I have a feeling June is the month we want to pay attention to, and I think they're not going to do just a quarter point cut.
They might do more. The Fed might signal a quarter point cut and then a quarter point shortly thereafter. Whatever the case interest rates coming down because payroll's dropping fast is the formula, and that's just the federal level. Now we've got the private sector, and remember, if the federal government is cutting $10-20 billion in programs, what they're really doing is they're cutting payments to workers in the private sector.
They're cutting DEI/ESG initiatives, for example. They're cutting all these different places, and that basically means they're turning around to a private sector contractor and saying, thanks, but we don't need your services.
So the private sector is now going to be laying off tens of thousands, and they've already started the math teachers at schools, for example, afterschool music programs and things like that that are outsourced to the private sector. They might be trimming that staffing — the third leg of the stool if we've got the federal worker direct cuts.
We've got the private sector direct cuts, now we've got the state and local cuts. This is also significant. It's large. It's just going to be more delayed. When I say it's large, if you look at the total public sector, post office schools, actual government workers, you're talking 24 million employees, of which about 1.4 million came after covid, 24 million, you fired 250,000. That's less than … that's about 0.1% rather.
That's barely noticeable. At the state level though, is where the bulk of these workers sit, and it's a little bit harder to cut the state and local workers first because they've got a different budget cycle. Their budgets don't end for a few more months.
And so all these workers are still on the payrolls, and typically July is the start of the fiscal year for state and local entities. Then they have slush funds.
They have means. “Geez, we don't want to fire teachers or other kinds of folks, so we'll dip into our emergency funds.” That's going to happen unless you're California, which just doesn't know how to run a business and they're just terrible and they don't have a slush fund anymore.

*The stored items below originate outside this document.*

(** What a step of a goroutine does to the lock: it takes the free lock
    and enters the sequence, or stays inside with the lock as it is, or
    releases the lock and leaves, or stays outside with the lock as it
    is. *)
Lemma tstep_lock s t s' t' :
  tstep s t = Some (s', t') ->
  (in_sequence t = false /\ in_sequence t' = true /\
   locked s = false /\ locked s' = true) \/
  (in_sequence t = true /\ in_sequence t' = true /\ locked s' = locked s) \/
  (in_sequence t = true /\ in_sequence t' = false /\ locked s' = false) \/
  (in_sequence t = false /\ in_sequence t' = false /\ locked s' = locked s).
Proof.
  destruct t as [r w pc]. unfold tstep, in_sequence.
  cbn [t_pc t_req t_rw]. destruct pc as [| |name num err|name|res|res|f cs n|].
  - destruct (negb _); intros [= <- <-]; by do 3 right.
  - unfold LOCK_Lock. destruct (locked s) eqn:Hl; [discriminate|].
    intros [= <- <-]. by left.
  - destruct (keep_trying err); intros [= <- <-]; right; by left.
  - unfold Os.OpenFile. destruct (Os.open_result s name);
      intros [= <- <-]; right; by left.
  - intros [= <- <-]. do 2 right. by left.
  - destruct res; intros [= <- <-]; by do 3 right.
  - destruct cs as [|c cs].
    + destruct (decide _); intros [= <- <-]; by do 3 right.
    + destruct (0 <? length c)%nat; [|intros [= <- <-]; by do 3 right].
      pose proof (Write_locked (emit s (EvRead (length c) None)) f c) as Hw.
      destruct (Os.Write _ f c) as [[s1 nw] ew]. cbn in Hw.
      destruct ew as [e|]; [|destruct (nw =? length c)%nat];
        intros [= <- <-]; by do 3 right.
  - discriminate.
Qed.

Lemma in_sequence_count_app ts1 ts2 :
  in_sequence_count (ts1 ++ ts2)
  = (in_sequence_count ts1 + in_sequence_count ts2)%nat.
Proof. unfold in_sequence_count. by rewrite List.filter_app, length_app. Qed.

Lemma in_sequence_count_cons t ts :
  in_sequence_count (t :: ts)
  = ((if in_sequence t then 1 else 0) + in_sequence_count ts)%nat.
Proof. unfold in_sequence_count. cbn. by destruct (in_sequence t). Qed.

(** The lock is held exactly when one goroutine is in the sequence, and
    never more than one is. *)
Lemma lock_invariant s0 st :
  locked s0 = false -> reachable s0 st ->
  in_sequence_count st.2 = if locked st.1 then 1%nat else 0%nat.
Proof.
  intros H0 Hr. induction Hr as [|st st' Hr IH Hstep].
  - cbn. by rewrite H0.
  - destruct Hstep as [s ts r|s s' t t' before after Ht]; cbn [fst snd] in *.
    + rewrite in_sequence_count_app, in_sequence_count_cons, IH. cbn. lia.
    + rewrite in_sequence_count_app, in_sequence_count_cons in *.
      apply tstep_lock in Ht
        as [(A & B & C & D)|[(A & B & C)|[(A & B & C)|(A & B & C)]]];
        rewrite A in IH; rewrite B.
      * rewrite C in IH. rewrite D. lia.
      * rewrite C. exact IH.
      * rewrite C. destruct (locked s); lia.
      * rewrite C. exact IH.
Qed.

Lemma runs_refl s t : runs s t s t.
Proof. by exists 0%nat. Qed.

Lemma runs_step s t s1 t1 s' t' :
  tstep s t = Some (s1, t1) -> runs s1 t1 s' t' -> runs s t s' t'.
Proof. intros Ht [n Hn]. exists (S n). cbn [run]. by rewrite Ht. Qed.

Lemma runs_trans s t s1 t1 s2 t2 :
  runs s t s1 t1 -> runs s1 t1 s2 t2 -> runs s t s2 t2.
Proof.
  intros [a Ha] H2. revert s t Ha.
  induction a as [|a IH]; intros s t Ha.
  - by injection Ha as <- <-.
  - cbn [run] in Ha. destruct (tstep s t) as [[sx tx]|] eqn:Hx.
    + eapply runs_step; [exact Hx|]. by apply IH.
    + by injection Ha as <- <-.
Qed.

(** The loop of [openFile], step by step. *)
Lemma probe_runs r w fuel : forall s name num err s2 name',
  probe fuel s r name num err = Some (s2, name') ->
  runs s (mkThread r w (AtCond name num err)) s2 (mkThread r w (AtOpen name')).
Proof.
  induction fuel as [|fuel IH]; intros s name num err s2 name';
    cbn [probe]; destruct (keep_trying err) eqn:Hk; try discriminate.
  - intros [= <- <-]. eapply runs_step; [|apply runs_refl].
    unfold tstep. cbn [t_pc]. by rewrite Hk.
  - intros Hp. eapply runs_step; [|eapply IH, Hp].
    unfold tstep. cbn [t_pc]. by rewrite Hk.
  - intros [= <- <-]. eapply runs_step; [|apply runs_refl].
    unfold tstep. cbn [t_pc]. by rewrite Hk.
Qed.

(** [io.Copy] and the end of [handle], step by step. *)
Lemma copy_runs r w f cs : forall s n s2 n' err,
  Io.copy_loop s f cs (body_err (Body r)) n = (s2, n', err) ->
  runs s (mkThread r w (AtCopy f cs n))
    (Body_Close
       (Os.Close
          (emit s2 (EvLog match err with
                          | Some e => LogWriteError n' (Name f) e
                          | None => LogWrote n' (Name f)
                          end)) f))
    (mkThread r
       match err with
       | Some _ => Http.Error w "write" Http.StatusInternalServerError
       | None => Http.Write w (Fmt.fmt_v n')
       end Done).
Proof.
  induction cs as [|c cs IH]; intros s n s2 n' err; cbn [Io.copy_loop].
  - intros [= <- <- <-]. eapply runs_step; [|apply runs_refl].
    unfold tstep. cbn [t_pc t_req t_rw]. by destruct (decide _).
  - destruct (0 <? length c)%nat eqn:Hpos.
    + destruct (Os.Write _ f c) as [[s1 nw] ew] eqn:Hw.
      destruct ew as [e|]; [|destruct (nw =? length c)%nat eqn:Hnw].
      * intros [= <- <- <-]. eapply runs_step; [|apply runs_refl].
        unfold tstep. cbn [t_pc t_req t_rw]. by rewrite Hpos, Hw.
      * intros Hrec. eapply runs_step; [|eapply IH, Hrec].
        unfold tstep. cbn [t_pc t_req t_rw]. by rewrite Hpos, Hw, Hnw.
      * intros [= <- <- <-]. eapply runs_step; [|apply runs_refl].
        unfold tstep. cbn [t_pc t_req t_rw]. by rewrite Hpos, Hw, Hnw.
    + intros Hrec. eapply runs_step; [|eapply IH, Hrec].
      unfold tstep. cbn [t_pc t_req t_rw]. by rewrite Hpos.
Qed.

(** The goroutine of a request, run alone, does what [handle] does. *)
Lemma handle_runs fuel s w r s' w' :
  handle fuel s w r = Some (s', w') ->
  runs s (mkThread r w AtStart) s' (mkThread r w' Done).
Proof.
  unfold handle. destruct (negb _) eqn:Hm.
  - intros [= <- <-]. eapply runs_step; [|apply runs_refl].
    unfold tstep. cbn [t_pc t_req t_rw]. by rewrite Hm.
  - intros H. eapply runs_step.
    { unfold tstep. cbn [t_pc t_req t_rw]. by rewrite Hm. }
    unfold openFile in H.
    destruct (LOCK_Lock s) as [s1|] eqn:Hl; [|discriminate].
    eapply runs_step.
    { unfold tstep. cbn [t_pc t_req t_rw]. by rewrite Hl. }
    destruct (probe fuel s1 r (makeName r 0) 0 None) as [[s2 name]|] eqn:Hp;
      [|discriminate].
    destruct (Os.OpenFile s2 name) as [s3 res] eqn:Ho.
    assert (runs s2 (mkThread r w (AtOpen name))
              (LOCK_Unlock s3) (mkThread r w (AtOpened res))) as Hopen.
    { eapply runs_step.
      { unfold tstep. cbn [t_pc t_req t_rw]. by rewrite Ho. }
      eapply runs_step; [|apply runs_refl]. reflexivity. }
    apply (runs_trans _ _ _ _ _ _ (probe_runs r w fuel _ _ _ _ _ _ Hp)).
    apply (runs_trans _ _ _ _ _ _ Hopen).
    destruct res as [f|e].
    + eapply runs_step; [reflexivity|].
      destruct (Io.Copy (LOCK_Unlock s3) f (Body r)) as [[s4 n] err] eqn:Hc.
      pose proof (copy_runs r w f _ _ _ _ _ _ Hc) as Hcopy.
      destruct err as [e|]; injection H as <- <-; exact Hcopy.
    + injection H as <- <-. eapply runs_step; [|apply runs_refl].
      reflexivity.
Qed.

(** The steps of one goroutine are steps of the server. *)
Lemma run_reachable s0 before after n : forall s t,
  reachable s0 (s, before ++ t :: after) ->
  reachable s0 ((run n s t).1, before ++ (run n s t).2 :: after).
Proof.
  induction n as [|n IH]; intros s t Hr; [done|].
  cbn [run]. destruct (tstep s t) as [[s1 t1]|] eqn:Ht; [|done].
  apply IH. eapply reach_step; [exact Hr|]. by apply step_thread.
Qed.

Whatever the case, state and local layoffs are going to happen, probably easily 50,000 workers, but it's not going to happen until you get to July. And primarily it's going to take the form of contracts that are coming up in July, won't be renewed, blah, blah, blah, whatever the case.
So you have 170,000 plus workers being laid off at the federal level.
You've probably got another 50,000 at the private sector level and now another 50,000 or more at the government and state level, excuse me, at the state and local level of governments, add it all up. Play with some of the timing.
We are looking at really hard times with payrolls in June, July and even into August. So the Fed, I think is going to come out, as I said, in June with a cut. Then they're going to come back and they're going to do another cut, and they might even do a third.
We are looking at interest rates going down, and that is fuel for the markets. We're in it to win it. Folks get ready for payoff. You should be buying these dips.